(** * The authentication session manager and the gateway RPC client

    A shallow embedding of
    - [frontend/src/services/cyberark-auth.js] (class [CyberArkAuth]),
    - [frontend/src/api-gateway.js] (the JSON-RPC client),
    - the reference implementation of [CyberArkAuth] printed in the gateway
      setup guide (the variant with PKCE and a refresh operation) and the
      gateway client [invokeGateway] printed beside it,
    - [frontend/src/components/Callback.jsx] (the effect run on mount), and
    - [App.jsx] (its state, its handlers and which view it renders),
    followed by the properties of the specification that concern them and by
    further properties of the same code.

    Browser state ([localStorage], [sessionStorage]) is a pair of finite maps
    from strings to strings; every method is a computation in a small
    state-and-exception monad over that state and a log of the effects that
    leave the page (navigation, [fetch]).  What the environment answers (the
    clock, the random source, the query string of the page, the outcome of a
    [fetch]) is an argument of the method that asks for it.

    Conventions.  Strings are sequences of bytes and numbers are integers or
    NaN, so a length counts bytes and arithmetic is exact.  Console output is
    not part of the state.  A storage write always succeeds.  The URL a
    navigation goes to is kept as its endpoint and its list of parameters,
    before encoding. *)

From Stdlib Require Import ZArith String Ascii List Bool Lia.
From Stdlib Require Import Decimal DecimalString DecimalZ Hexadecimal.
From Stdlib.Strings Require Byte.
From stdpp Require Import base option gmap strings.

Local Open Scope string_scope.
Local Open Scope Z_scope.

(* ===================================================================== *)
(** ** JavaScript values, coercions and built-ins                        *)
(* ===================================================================== *)

Module Js.

(** Values of the dynamically typed fragment the client manipulates.  Numbers
    are integers ([Date.now()], [expires_in], array lengths); a number that is
    [NaN] is [None] at type [number]. *)
#[local] Unset Elimination Schemes.
Inductive jsval : Type :=
| JUndefined
| JNull
| JBool (b : bool)
| JNum (n : Z)
| JStr (s : string)
| JArr (elems : list jsval)
| JObj (fields : list (string * jsval)).
#[local] Set Elimination Schemes.

Definition number : Type := option Z.
Definition NaN : number := None.

(** Exceptions, one constructor per [throw] site of the two modules, plus the
    three the runtime raises by itself. *)
Inductive exn : Type :=
| OAuthError (error : string)            (* `OAuth error: ${error}` *)
| NoAuthorizationCode                    (* 'No authorization code received' *)
| InvalidState                           (* 'Invalid state parameter - possible CSRF attack' *)
| TokenExchangeFailed (errorText : string) (* `Token exchange failed: ${errorText}` *)
| AuthenticationRequired                 (* 'Authentication required' *)
| SessionExpired                         (* 'Session expired, please log in again' *)
| GatewayHttp (status : Z) (errorText : string) (* `Gateway error ${status}: ${errorText}` *)
| GatewayRpc (detail : string)           (* `Gateway error: ${...}` *)
| InvalidResponseFormat                  (* 'Invalid response format from agent' *)
| GuideInvalidState                      (* guide: 'Invalid state parameter' *)
| GuideTokenExchangeFailed               (* guide: 'Token exchange failed' *)
| TypeError (msg : string)               (* property read on null/undefined, failed fetch *)
| SyntaxError (msg : string).            (* body that is not JSON *)

Inductive Result (A : Type) : Type :=
| Ok (a : A)
| Throw (e : exn).
Arguments Ok {A} a.
Arguments Throw {A} e.

(** *** Number to string and back *)

(** [Number.prototype.toString] on an integer: decimal digits, a leading
    minus sign for negatives, ["NaN"] for NaN. *)
Definition Z_toString (n : Z) : string := NilZero.string_of_int (Z.to_int n).

Definition Number_toString (n : number) : string :=
  match n with
  | Some z => Z_toString z
  | None => "NaN"
  end.

(** The white space [parseInt] skips, among the ASCII characters: tab, line
    feed, vertical tab, form feed, carriage return and space. *)
Definition is_white (c : ascii) : bool :=
  let n := N_of_ascii c in
  ((9 <=? n) && (n <=? 13))%N || (n =? 32)%N.

Fixpoint trim_start (s : string) : string :=
  match s with
  | String c s' => if is_white c then trim_start s' else s
  | EmptyString => s
  end.

(** The longest prefix of decimal digits, as a decimal numeral. *)
Fixpoint dec_prefix (s : string) : Decimal.uint :=
  match s with
  | String "0"%char s' => Decimal.D0 (dec_prefix s')
  | String "1"%char s' => Decimal.D1 (dec_prefix s')
  | String "2"%char s' => Decimal.D2 (dec_prefix s')
  | String "3"%char s' => Decimal.D3 (dec_prefix s')
  | String "4"%char s' => Decimal.D4 (dec_prefix s')
  | String "5"%char s' => Decimal.D5 (dec_prefix s')
  | String "6"%char s' => Decimal.D6 (dec_prefix s')
  | String "7"%char s' => Decimal.D7 (dec_prefix s')
  | String "8"%char s' => Decimal.D8 (dec_prefix s')
  | String "9"%char s' => Decimal.D9 (dec_prefix s')
  | _ => Decimal.Nil
  end.

(** The longest prefix of hexadecimal digits (either case). *)
Fixpoint hex_prefix (s : string) : Hexadecimal.uint :=
  match s with
  | String "0"%char s' => Hexadecimal.D0 (hex_prefix s')
  | String "1"%char s' => Hexadecimal.D1 (hex_prefix s')
  | String "2"%char s' => Hexadecimal.D2 (hex_prefix s')
  | String "3"%char s' => Hexadecimal.D3 (hex_prefix s')
  | String "4"%char s' => Hexadecimal.D4 (hex_prefix s')
  | String "5"%char s' => Hexadecimal.D5 (hex_prefix s')
  | String "6"%char s' => Hexadecimal.D6 (hex_prefix s')
  | String "7"%char s' => Hexadecimal.D7 (hex_prefix s')
  | String "8"%char s' => Hexadecimal.D8 (hex_prefix s')
  | String "9"%char s' => Hexadecimal.D9 (hex_prefix s')
  | String "a"%char s' | String "A"%char s' => Hexadecimal.Da (hex_prefix s')
  | String "b"%char s' | String "B"%char s' => Hexadecimal.Db (hex_prefix s')
  | String "c"%char s' | String "C"%char s' => Hexadecimal.Dc (hex_prefix s')
  | String "d"%char s' | String "D"%char s' => Hexadecimal.Dd (hex_prefix s')
  | String "e"%char s' | String "E"%char s' => Hexadecimal.De (hex_prefix s')
  | String "f"%char s' | String "F"%char s' => Hexadecimal.Df (hex_prefix s')
  | _ => Hexadecimal.Nil
  end.

(** The digits of [parseInt], after white space and sign were removed: a
    ["0x"]/["0X"] prefix selects radix 16, anything else radix 10; no digit
    at all is NaN. *)
Definition parse_magnitude (s : string) : number :=
  match s with
  | String "0"%char (String "x"%char s')
  | String "0"%char (String "X"%char s') =>
      match hex_prefix s' with
      | Hexadecimal.Nil => NaN
      | h => Some (Z.of_hex_uint h)
      end
  | _ =>
      match dec_prefix s with
      | Decimal.Nil => NaN
      | d => Some (Z.of_uint d)
      end
  end.

(** [parseInt(s)] with no radix argument. *)
Definition parseInt (s : string) : number :=
  match trim_start s with
  | String "-"%char s' => Z.opp <$> parse_magnitude s'
  | String "+"%char s' => parse_magnitude s'
  | s' => parse_magnitude s'
  end.

(** [a < b] on numbers: false as soon as one side is NaN. *)
Definition lt (a b : number) : bool :=
  match a, b with
  | Some x, Some y => x <? y
  | _, _ => false
  end.

(** [a >= b] on numbers: false as soon as one side is NaN. *)
Definition ge (a b : number) : bool :=
  match a, b with
  | Some x, Some y => y <=? x
  | _, _ => false
  end.

(** *** Truthiness and [ToString] *)

Definition truthy (v : jsval) : bool :=
  match v with
  | JUndefined | JNull => false
  | JBool b => b
  | JNum n => negb (n =? 0)
  | JStr s => negb (String.eqb s "")
  | JArr _ | JObj _ => true
  end.

(** Truthiness of what [Storage.getItem] and [URLSearchParams.get] return: a
    string or [null]. *)
Definition truthy_str (o : option string) : bool :=
  match o with
  | Some s => negb (String.eqb s "")
  | None => false
  end.

Definition nullish (v : jsval) : bool :=
  match v with
  | JUndefined | JNull => true
  | _ => false
  end.

Fixpoint join (sep : string) (l : list string) : string :=
  match l with
  | [] => ""
  | [x] => x
  | x :: rest => x +:+ sep +:+ join sep rest
  end.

=-=-=

▸ Prompt
Within the listing above, the range opens at the line with "match n with" and closes at the line with "Definition is_white (c". Reproduce exactly the lines of that range, including both ends.

▸ Reply to the exercise
  match n with
  | Some z => Z_toString z
  | None => "NaN"
  end.

(** The white space [parseInt] skips, among the ASCII characters: tab, line
    feed, vertical tab, form feed, carriage return and space. *)
Definition is_white (c : ascii) : bool :=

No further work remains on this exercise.